I’m reading https://support.singlestore.com/hc/en-us/articles/4402528875284-Troubleshooting-SSL, and I see:
Under SSL in Studio:
Client mode only requires configurations in Studio. The user connects to Studio, and Studio connects to the Cluster as a regular client.
This mode has the advantage of being easy to configure and can work with any SingleStore cluster to which the user has a valid login.
However, this setup will not work for scenarios with Integrated authentication, such as Kerberos, Active Directory, or SAML. Also, the communication between Studio and the Cluster needs to be in cleartext.

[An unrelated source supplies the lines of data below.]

(** The digits of a byte string: the number without leading zeros. *)
Lemma EncodeBase58_ok l : bytes l → ∃ z x D, l = replicate z 0 ++ x ∧ (∀ d, head x = Some d → d ≠ 0) ∧
  Forall (λ d, 0 <= d < 58) D ∧ no_lead D ∧ lev 58 D = lev 256 (rev x) ∧
  EncodeBase58 l = Some (replicate z 49 ++ ((λ d, enc58 d) <$> rev D)).
Proof.
  intros Hl. unfold EncodeBase58. pose proof (skip_zeroes_spec l) as [El Hh]. destruct (skip_zeroes l) as [z x]. cbn [fst snd] in El, Hh.
  assert (Hx : bytes x) by (rewrite El in Hl; by apply Forall_app in Hl as [_ ?]). exists z, x. cbv zeta.
  assert (Hlt : lev 256 (rev x) < 256 ^ size x).
  { unfold size. rewrite <-length_rev. apply lev_bound; [lia|]. apply Forall_rev. eapply Forall_impl; [|exact Hx]. done. }
  assert (Hn : 0 <= size x * 138 / 100 + 1) by (unfold size; pose proof (Z.div_pos (Z.of_nat (length x) * 138) 100); lia).
  destruct (encode58_loop_ok x (replicate (Z.to_nat (size x * 138 / 100 + 1)) 0) 0 0 Hx) as (b & len & E & Hb); [by apply holds_zero|done| |].
  { rewrite (horner_lev 256 x), length_replicate, Z2Nat.id by done. eapply Z.lt_le_trans; [exact Hlt|apply room_58; unfold size; lia]. }
  rewrite E. cbn [mbind option_bind]. destruct (holds_take 58 ltac:(lia) b len _ Hb) as (Hd & Hv & Hnl & _). set (D := take len b) in *.
  exists D. rewrite (horner_lev 256) in Hv. split_and!; [done|done|done|done|done|].
  rewrite skip_zeroes_id.
  - by rewrite base58_chars_all by (by apply Forall_rev).
  - intros d Ed. apply Hnl. rewrite <-(rev_involutive D). destruct (rev D) as [|e r]; [done|]. cbn [rev]. rewrite last_snoc. done.
Qed.

(** ** Decoding *)

Lemma decode58_loop_ok l b len v zeroes max n : symbols58 l → holds 256 b len v → 0 <= v →
  horner 58 v l < 256 ^ Z.of_nat (length b) → horner 58 v l < 256 ^ Z.of_nat n → Z.of_nat n + zeroes <= max →
  ∃ b' len', decode58_loop zeroes max ((λ d, enc58 d) <$> l) b len = Some (Some ([], b', len')) ∧ holds 256 b' len' (horner 58 v l).
Proof.
  intros Hl. revert b len v. induction Hl as [|d l Hd Hl IH]; intros b len v Hb Hv Hlt Hn Hmax; [by exists b, len|].
  cbn [horner foldl] in Hlt, Hn |- *. fold (horner 58 (58 * v + d) l) in Hlt, Hn |- *.
  assert (Hge : 58 * v + d <= horner 58 (58 * v + d) l).
  { apply horner_ge; [lia|lia|]. eapply Forall_impl; [|exact Hl]. cbn. intros; lia. }
  destruct (holds_step 256 ltac:(lia) 58 b len v d) as (i & b' & E & Hb' & L); [lia|lia|done|lia|].
  destruct (base58_chars d Hd) as (_ & Em & Es & _). cbn [fmap list_fmap decode58_loop]. rewrite Es, Em.
  rewrite (proj2 (Z.eqb_neq d (-1))) by lia. rewrite E. cbn [negb Z.eqb].
  assert (Hi : (i <= n)%nat).
  { destruct (holds_tight _ _ _ _ Hb') as [->|Ht]; [lia|]. destruct (decide (i <= n)%nat) as [|Hgt]; [done|exfalso].
    assert (256 ^ Z.of_nat n <= 256 ^ Z.of_nat (i - 1)) by (apply Z.pow_le_mono_r; lia). lia. }
  rewrite (proj2 (Z.ltb_ge _ _)) by lia. apply IH; [done|lia|by rewrite L|done|done].
Qed.

Lemma skip_ones_ok z k max s : (∀ c, head s = Some c → c ≠ 49) → 0 <= k → k + Z.of_nat z <= max →
  skip_ones k max (replicate z 49 ++ s) = Some (k + Z.of_nat z, s).
Proof.
  intros Hs. revert k. induction z as [|z IH]; intros k Hk Hm.
  - cbn [replicate app]. replace (k + Z.of_nat 0) with k by lia. destruct s as [|c s]; [done|]. cbn [skip_ones].
    by rewrite (proj2 (Z.eqb_neq _ _) (Hs c eq_refl)).
  - cbn [replicate app skip_ones]. change (49 =? 49) with true. cbv match. rewrite (proj2 (Z.ltb_ge _ _)), IH by lia. f_equal. f_equal. lia.
Qed.

Lemma skip_spaces_id s : (∀ c, head s = Some c → IsSpace c = false) → skip_spaces s = s.
Proof. destruct s as [|c s]; [done|]. intros H. cbn [skip_spaces]. by rewrite (H c eq_refl). Qed.

Lemma DecodeBase58_Encode l max : bytes l → Z.of_nat (length l) <= max →
  ∃ s, EncodeBase58 l = Some s ∧ DecodeBase58_c s max = Some (Some l) ∧ ContainsNoNUL s = true.
Proof.
  intros Hl Hmax. destruct (EncodeBase58_ok l Hl) as (z & x & D & El & Hh & Hd & Hnl & Hv & ->). eexists. split; [done|].
  assert (Hx : bytes x) by (rewrite El in Hl; by apply Forall_app in Hl as [_ ?]).
  assert (Hrd : symbols58 (rev D)) by (by apply Forall_rev).
  assert (Hlen : length l = (z + length x)%nat) by (by rewrite El, length_app, length_replicate).
  set (chars := (λ d, enc58 d) <$> rev D).
  assert (Hc : Forall (λ c, IsSpace c = false ∧ c ≠ 0) chars).
  { apply Forall_fmap. eapply Forall_impl; [|exact Hrd]. intros d Hd'. by destruct (base58_chars d Hd') as (_ & _ & ? & ? & _). }
  split.
  2:{ apply forallb_forall. intros c Hin. apply negb_true_iff, Z.eqb_neq. apply in_app_or in Hin as [Hin|Hin].
      - apply list_elem_of_In, elem_of_replicate in Hin as [-> _]. done.
      - eapply Forall_forall in Hc; [|exact Hin]. apply Hc. }
  unfold DecodeBase58_c. cbv zeta. rewrite skip_spaces_id.
  2:{ intros c Ec. destruct z as [|z]; [|by injection Ec as <-]. cbn [replicate app] in Ec. destruct chars as [|c' r]; [done|].
      injection Ec as <-. apply Forall_cons_1 in Hc as [[? _] _]. done. }
  rewrite skip_ones_ok; [| |lia|lia].
  2:{ intros c Ec. unfold chars in Ec. assert (Hn : ∀ d, head (rev D) = Some d → d ≠ 0).
      { intros d Ed. apply Hnl. rewrite <-(rev_involutive D). destruct (rev D) as [|e r]; [done|]. cbn [rev]. rewrite last_snoc. done. }
      destruct (rev D) as [|d r]; [done|]. injection Ec as <-. apply Forall_cons_1 in Hrd as [Hd' _].
      destruct (base58_chars d Hd') as (_ & _ & _ & _ & H49). rewrite H49. by apply Hn. }
  rewrite Z.add_0_l. assert (Sc : size chars = size D) by (unfold size, chars; by rewrite length_fmap, length_rev).
  assert (Ev : horner 58 0 (rev D) = lev 256 (rev x)) by (by rewrite (horner_lev 58), rev_involutive).
  destruct (decode58_loop_ok (rev D) (replicate (Z.to_nat (size chars * 733 / 1000 + 1)) 0) 0 0 (Z.of_nat z) max (length x)) as (b & len & E & Hb);
    [done|by apply holds_zero|done| | |lia|].
  { assert (0 <= size D * 733 / 1000 + 1) by (unfold size; pose proof (Z.div_pos (Z.of_nat (length D) * 733) 1000); lia).
    rewrite Ev, <-Hv, length_replicate, Sc, Z2Nat.id by done. eapply Z.lt_le_trans; [apply lev_bound; [lia|done]|].
    apply room_256. unfold size. lia. }
  { rewrite Ev, <-length_rev. apply lev_bound; [lia|]. apply Forall_rev. eapply Forall_impl; [|exact Hx]. done. }
  fold chars in E. rewrite E. cbn [mbind option_bind skip_spaces]. rewrite Nat2Z.id.
  destruct (holds_take 256 ltac:(lia) b len _ Hb) as (Hd2 & Hv2 & Hnl2 & _). rewrite Ev in Hv2.
  assert (take len b = rev x) as ->.
  { apply (lev_inj 256); [lia|done| |done| |done].
    - apply Forall_rev. eapply Forall_impl; [|exact Hx]. done.
    - intros d Ed. apply Hh. destruct x as [|c x]; [done|]. cbn [rev] in Ed. rewrite last_snoc in Ed. done. }
  by rewrite rev_involutive, <-El.
Qed.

So let me get this straight - you’re saying if I create a database user with “REQUIRE SSL,” that user cannot login to singlestore studio? That appears to be what I’m seeing. When I go to singlestore studio and try to connect using a user defined with “REQUIRE SSL,” I get:
An error occurred: Error: UNKNOWN_ERR_CODE: Access denied for user ‘admin’@‘172.19.0.118’ (using password: YES). The user is configured with REQUIRE SSL but the connection is not SSL. See SSL Secure Connections · SingleStore Documentation for information on configuring SSL.
I don’t understand why you would cripple singlestore studio like that. It’s just a client like any other client, so why can’t it negotiate an SSL/TLS connection with the server?